Moderators and Administrators can be added to your tenant.

By default, when commenting, these users will have Moderator and Administrator labels next to their comments, respectively.

Administrators can be given permissions, for example to manage other administrators.

Commenter Users Internal Link

Commenters do not belong to any tenant. SSO Commenters are created automatically as part of the SSO integration.

SSO Commenters can be given administrator permissions. If their email matches the email of an existing administrator, the permissions will be the same.

Updating Administrator Permissions Internal Link

The permissions for any Administrator can be updated any time by another Super Admin.

They will not have to log out to get the updated permissions. The updated permissions will be applied immediately.

Developers Internal Link

For Developers whom you may not want to be Administrators, consider creating an Administrator user with the following permissions:

  1. Analytics Admin
  2. Customizations Admin
  3. Data Management Admin
  4. Comment Moderation Admin
  5. API/SSO Admin

This set of permissions will give a developer everything they need to setup FastComments as well as the visibility into the system required to ensure it is working.

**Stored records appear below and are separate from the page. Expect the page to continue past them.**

Lemma reachable_state_ok {N : Numerics} (st : state) :
  reachable st -> state_ok st = true.
Proof.
  induction 1 as [|st img st' out _ IH Hstep]; [reflexivity|].
  unfold process_frame in Hstep.
  destruct (detect st (frame_number st + 1) img) as [[l r]|] eqn:Hd;
    [|discriminate].
  destruct (process_frame_appends st img l r IH Hd) as [_ Hok].
  unfold process_frame in Hok. rewrite Hd in Hok. cbn [fst] in Hok.
  now injection Hstep as <- _.
Qed.

(** ** The frame callback *)

(** C2 (evaluation of the code where it departs from the claim).  On the
    first frame of a run, a 720 x 1280 image without a nonzero pixel: the
    call appends its frame record and then raises [IndexError], at
    [getLastValidLines(Side.LEFT, 1)[0]]. *)
Theorem process_frame_blank_first_frame :
  let r := process_frame (N := exact_numerics) initial_state (blank 720 1280) in
  length (FRAMES (fst r)) = 1%nat /\
  frame_number (fst r) = 0%Z /\
  snd r = Raise IndexError /\
  getLastValidLines (fst r) LEFT 1 = Ok [].
Proof. vm_compute. repeat split; reflexivity. Qed.

(** ** The choice of the search *)

Lemma previous_frame_last (st : state) (f : Frame) :
  state_ok st = true -> previous_frame st = Some f ->
  (0 <? frame_number st + 1)%Z = true /\
  py_index (FRAMES st) (frame_number st + 1 - 1) = Ok f.
Proof.
  intros Hok Hp. apply state_ok_inv in Hok as [Hn _].
  unfold previous_frame in Hp.
  destruct (rev (FRAMES st)) as [|f' r] eqn:E; [discriminate|].
  injection Hp as ->.
  assert (Hf : FRAMES st = rev r ++ [f]).
  { rewrite <- (rev_involutive (FRAMES st)), E. reflexivity. }
  rewrite Hf, length_app in Hn. cbn [length] in Hn.
  split; [apply Z.ltb_lt; lia|].
  replace (frame_number st + 1 - 1)%Z with (Z.of_nat (length (rev r))) by lia.
  apply py_index_nat. rewrite Hf, nth_error_app2 by lia.
  now rewrite Nat.sub_diag.
Qed.

Lemma previous_frame_none (st : state) :
  state_ok st = true ->
  previous_frame st = None <-> (frame_number st + 1 = 0)%Z.
Proof.
  intros Hok. apply state_ok_inv in Hok as [Hn _].
  unfold previous_frame.
  destruct (rev (FRAMES st)) as [|f r] eqn:E.
  - apply (f_equal (@length Frame)) in E. rewrite length_rev in E.
    cbn in E. split; [lia|reflexivity].
  - apply (f_equal (@length Frame)) in E. rewrite length_rev in E.
    cbn in E. split; [discriminate|lia].
Qed.

Lemma isValid_true_valid_b (l : Line) :
  isValid l = Ok true -> valid_b l = true.
Proof. unfold valid_b. now intros ->. Qed.

Lemma near_poly_iff (c : poly) (y x : Z) :
  near_poly c (y, x) = true <->
  Qabs (inject_Z x - polyval c (inject_Z y)) < 50.
Proof.
  unfold near_poly, poly_margin. cbn [fst snd].
  rewrite andb_true_iff, !Qlt_bool_iff, Qabs_Qlt_condition.
  split; intros [H1 H2]; split; lra.
Qed.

The reasoning for these permissions is as follows:

  1. Analytics Admin: This can be used to debug usage of FastComments.
  2. Customizations Admin: This will be required to apply custom styling to the comment widget.
  3. Data Management Admin: This will be required to manage imports and exports, and setup webhooks.
  4. Comment Moderation Admin: This will be required to see comment data, at least during setup.
  5. API/SSO Admin: This will allow them to fetch the API keys directly from our platform. We consider this more secure than an Administrator copying it for them and sending the API Secret via email which may not be very secure.